§ What you should do
For this exercise, copy out each line of the material below that includes "Hquads".

Start of Material supplied

(** A padding at the last place. *)
Lemma check_last before s1 nequal real n r :
  2 <= n < 2 ^ 64 -> n = Z.of_nat (length s1) + 1 ->
  check_loop before (s1 ++ [61]) [61] (n - 1) nequal real = Some r -> snd r = real.
Proof.
  intros Hn En Hx. assert (Hl : Z.of_nat (length (s1 ++ [61])) = n) by (rewrite length_app; cbn [length]; lia).
  cbn [check_loop] in Hx. rewrite Hl, !u64_small in Hx by lia.
  rewrite (proj2 (Z.eqb_neq (n - 1) (n - 2))), !Z.eqb_refl in Hx by lia. cbn [andb] in Hx.
  by injection Hx as <-.
Qed.

(** A padding at the last place but one. *)
Lemma check_last_two before s1 d nequal real n r :
  2 <= n < 2 ^ 64 -> n = Z.of_nat (length s1) + 2 ->
  check_loop before (s1 ++ [61; d]) [61; d] (n - 2) nequal real = Some r -> d = 61 /\ snd r = real.
Proof.
  intros Hn En Hx. assert (Hl : Z.of_nat (length (s1 ++ [61; d])) = n) by (rewrite length_app; cbn [length]; lia).
  assert (Ee : enc_at before (s1 ++ [61; d]) (n - 2 + 1) = d).
  { change (s1 ++ [61; d]) with (s1 ++ [61] ++ [d]). rewrite app_assoc. apply enc_at_mid. rewrite length_app. cbn. lia. }
  cbn [check_loop] in Hx. rewrite Hl, Ee, !u64_small in Hx by lia.
  rewrite !Z.eqb_refl, (proj2 (Z.eqb_neq (n - 2) (n - 1))), (proj2 (Z.eqb_neq (n - 2 + 1) (n - 2))),
    (proj2 (Z.eqb_eq (n - 2 + 1) (n - 1))) in Hx by lia. cbn [andb] in Hx.

  destruct (Z.eqb_spec d 61) as [->|]; [|done]. cbn in Hx. by injection Hx as <-.
Qed.

(** The first character that is neither a digit nor blank, in a string that is not
    rejected: the first of at most two paddings at the end. *)
Lemma check_padding before s1 c s2 nequal real :
  let enc := s1 ++ c :: s2 in
  Forall (fun c => is_code c = true) s1 -> is_code c = false -> 2 <= Z.of_nat (length enc) < 2 ^ 64 ->
  check_loop before enc enc 0 0 (Z.of_nat (length enc)) = Some (nequal, real) ->
  exists k, (k <= 2)%nat /\ c :: s2 = replicate k 61 /\ real = Z.of_nat (length (strip s1) + k).
Proof.
  intros enc Hs1 Hc Hn Hx.
  destruct (decide (c = 61 -> Z.of_nat (length s1) < Z.of_nat (length enc) - 2)) as [Hp|Hp].
  { pose proof (check_rejects before s1 c s2 Hs1 Hc Hp Hn) as H. fold enc in H. cbv zeta in H. congruence. }
  assert (E61 : c = 61) by (destruct (decide (c = 61)); [done|exfalso; apply Hp; congruence]). subst c.
  assert (Hlen : Z.of_nat (length enc) - 2 <= Z.of_nat (length s1)) by (apply Z.nlt_ge; intros ?; by apply Hp).
  unfold enc at 2 in Hx. rewrite check_codes in Hx; [|done|unfold enc in *; rewrite length_app in *; lia].
  unfold enc in *. rewrite length_app in *. cbn [length] in *.
  destruct s2 as [|d [|]]; cbn [length] in *; [| |lia].
  - exists 1%nat. split; [lia|]. split; [done|].
    replace (0 + Z.of_nat (length s1)) with (Z.of_nat (length s1 + 1) - 1) in Hx by lia.
    apply (check_last before s1 0 _ (Z.of_nat (length s1 + 1))) in Hx; [|lia|lia]. cbn in Hx. lia.
  - replace (0 + Z.of_nat (length s1)) with (Z.of_nat (length s1 + 2) - 2) in Hx by lia.
    apply (check_last_two before s1 d 0 _ (Z.of_nat (length s1 + 2))) in Hx as [-> Hx]; [|lia|lia].
    exists 2%nat. split; [lia|]. split; [done|]. cbn in Hx. lia.
Qed.

Lemma check_single before c nequal real :
  check_loop before [c] [c] 0 0 1 = Some (nequal, real) -> real mod 4 = 0 -> is_code c = true.
Proof.
  cbn. unfold is_code. destruct (Z.eqb_spec c 61) as [->|Hc]; cbn.
  - destruct (negb (before =? 61)); intros [= <- <-]; done.
  - destruct (is_blank c); [done|]. by destruct (dec_char c =? UCHAR_MAX).
Qed.

Lemma check_accepted before enc nequal real :
  0 < Z.of_nat (length enc) < 2 ^ 64 ->
  check_loop before enc enc 0 0 (Z.of_nat (length enc)) = Some (nequal, real) -> real mod 4 = 0 ->
  exists body k, enc = body ++ replicate k 61 /\ well_formed body k.
Proof.
  intros Hn Hx Hr. destruct (first_bad enc) as [Hall|(s1 & c & s2 & -> & Hs1 & Hc)].
  { exists enc, 0%nat. cbn. rewrite app_nil_r. split; [done|]. split; [done|lia|].
    pose proof (check_codes before enc enc [] 0 0 (Z.of_nat (length enc)) Hall ltac:(lia)) as H.
    rewrite app_nil_r, Hx in H. cbn in H. injection H as _ E2. rewrite Nat.add_0_r, <- Hr. f_equal. lia. }
  destruct (decide (2 <= Z.of_nat (length (s1 ++ c :: s2)))) as [H2|H2].
  - destruct (check_padding before s1 c s2 nequal real) as (k & Hk & E & ->); [done|done|lia|done|].
    exists s1, k. by rewrite <- E.
  - rewrite length_app in *. destruct s1, s2; cbn [length] in *; try lia.
    cbn [app] in Hx. cbn in H2. apply check_single in Hx; [congruence|done].
Qed.

(** ** The properties *)

Lemma codes_values s : Forall (fun c => is_code c = true) s -> Forall (fun v => 0 <= v < 64) (map dec_char (strip s)).
Proof.
  unfold strip. induction 1 as [|c s Hc Hs IH]; [by apply List.Forall_nil|]. rewrite filter_cons. unfold is_code in Hc.
  destruct (is_blank c) eqn:E; [by rewrite decide_False|]. rewrite decide_True by done. cbn [map].
  apply List.Forall_cons; [|done]. cbn [orb] in Hc. apply negb_true_iff in Hc.
  assert (H : map_Forall (fun _ v => 0 <= v < 64) base64_dec) by (apply (bool_decide_unpack _); vm_compute; exact I).
  unfold dec_char in *. destruct (base64_dec !! c) as [v|] eqn:Ev; [by apply (H c v)|]. by vm_compute in Hc.
Qed.

Lemma quads_values vals k :
  Forall (fun v => 0 <= v < 64) vals -> (k <= 2)%nat -> Z.of_nat (length vals + k) mod 4 = 0 ->
  quads (vals ++ replicate k 255) (Z.of_nat k).
Proof.
  intros Hv Hk. remember (length vals) as n eqn:Hn. revert vals Hv Hn.
  induction (lt_wf n) as [n _ IH]. intros vals Hv Hn Hm.
  destruct vals as [|q0 [|q1 [|q2 [|q3 vals]]]]; rewrite ?List.Forall_cons_iff in Hv; cbn [length] in Hn.
  1-4: subst n; destruct k as [|[|[|]]]; [..|lia]; try (cbn in Hm; discriminate Hm); cbn; constructor; tauto.
  cbn [app]. constructor; try tauto. apply (IH (length vals)); [lia|tauto|done|].
  rewrite <- Hm, Hn. replace (Z.of_nat (S (S (S (S (length vals)))) + k)) with (Z.of_nat (length vals + k) + 1 * 4) by lia.
  by rewrite Z.mod_add by lia.
Qed.

Lemma strip_padding body k : strip (body ++ replicate k 61) = strip body ++ replicate k 61.
Proof.
  rewrite strip_app. f_equal. induction k as [|k IH]; [done|]. cbn [replicate].
  unfold strip in *. rewrite filter_cons, decide_True by done. by rewrite IH.
Qed.

Lemma dec_padding k : map dec_char (replicate k 61) = replicate k 255.
Proof. induction k as [|k IH]; [done|]. cbn [replicate map]. rewrite IH. done. Qed.

Lemma decode_ok before body k :
  well_formed body k -> 0 < Z.of_nat (length body + k) < 2 ^ 62 ->
  let enc := body ++ replicate k 61 in let bs := bytes_of (map dec_char (strip enc)) in
  exists dec, base64_decode before enc = (Z.of_nat (length bs), Some dec) /\ buffer_is dec bs.
Proof.
  intros Hwf Hlen enc bs. pose proof (check_accepts before body k Hwf ltac:(lia)) as Hc. cbv zeta in Hc. fold enc in Hc.
  destruct Hwf as [Hb Hk Hq].
  assert (Hl : length enc = (length body + k)%nat) by (unfold enc; by rewrite length_app, length_replicate).
  assert (Hvals : map dec_char (strip enc) = map dec_char (strip body) ++ replicate k 255).
  { unfold enc. by rewrite strip_padding, map_app, dec_padding. }
  assert (Hquads : quads (map dec_char (strip enc)) (Z.of_nat k)).
  { rewrite Hvals. apply quads_values; [by apply codes_values|done|by rewrite length_map]. }
  pose proof (length_bytes_of _ _ Hquads) as Hlen_bs. fold bs in Hlen_bs.
  rewrite length_map in Hlen_bs. unfold enc in Hlen_bs. rewrite strip_padding, length_app, length_replicate in Hlen_bs.
  pose proof (length_strip body).
  unfold base64_decode. rewrite Hc, Hq. rewrite (proj2 (Z.eqb_neq (Z.of_nat (length enc)) 0)) by lia. cbn [Z.eqb negb].
  exists (quad_loop enc [] 0 ∅). rewrite <- Hlen_bs, u64_small.
  2: { pose proof (Z.div_le_upper_bound (Z.of_nat (length (strip body) + k)) 4 (2 ^ 60) ltac:(lia) ltac:(lia)). lia. }
  split; [done|]. rewrite quad_loop_blanks. fold (strip enc).
  apply (quad_loop_bytes (strip enc) (Z.of_nat k) [] ∅); [|done|].
  - apply List.Forall_forall. intros c Hin. by apply list_elem_of_In, list_elem_of_filter in Hin as [Hin _].
  - intros i. rewrite lookup_empty. by case_match.
Qed.

(** Blanks between or behind the paddings are refused, although the comment in front of
    [base64_decode] says that white space is ignored: a padding is looked for only at the
    last two places of the text. *)
Example blanks_at_the_padding :
  fst <$> map (base64_decode 0) [cstr "TQ=="; cstr "T Q =="; cstr "TQ= ="; cstr "TQ==" ++ [10]] = [1; 1; 0; 0].
Proof. vm_compute. reflexivity. Qed.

End of Material supplied

§ Finished exercise
  assert (Hquads : quads (map dec_char (strip enc)) (Z.of_nat k)).
  pose proof (length_bytes_of _ _ Hquads) as Hlen_bs. fold bs in Hlen_bs.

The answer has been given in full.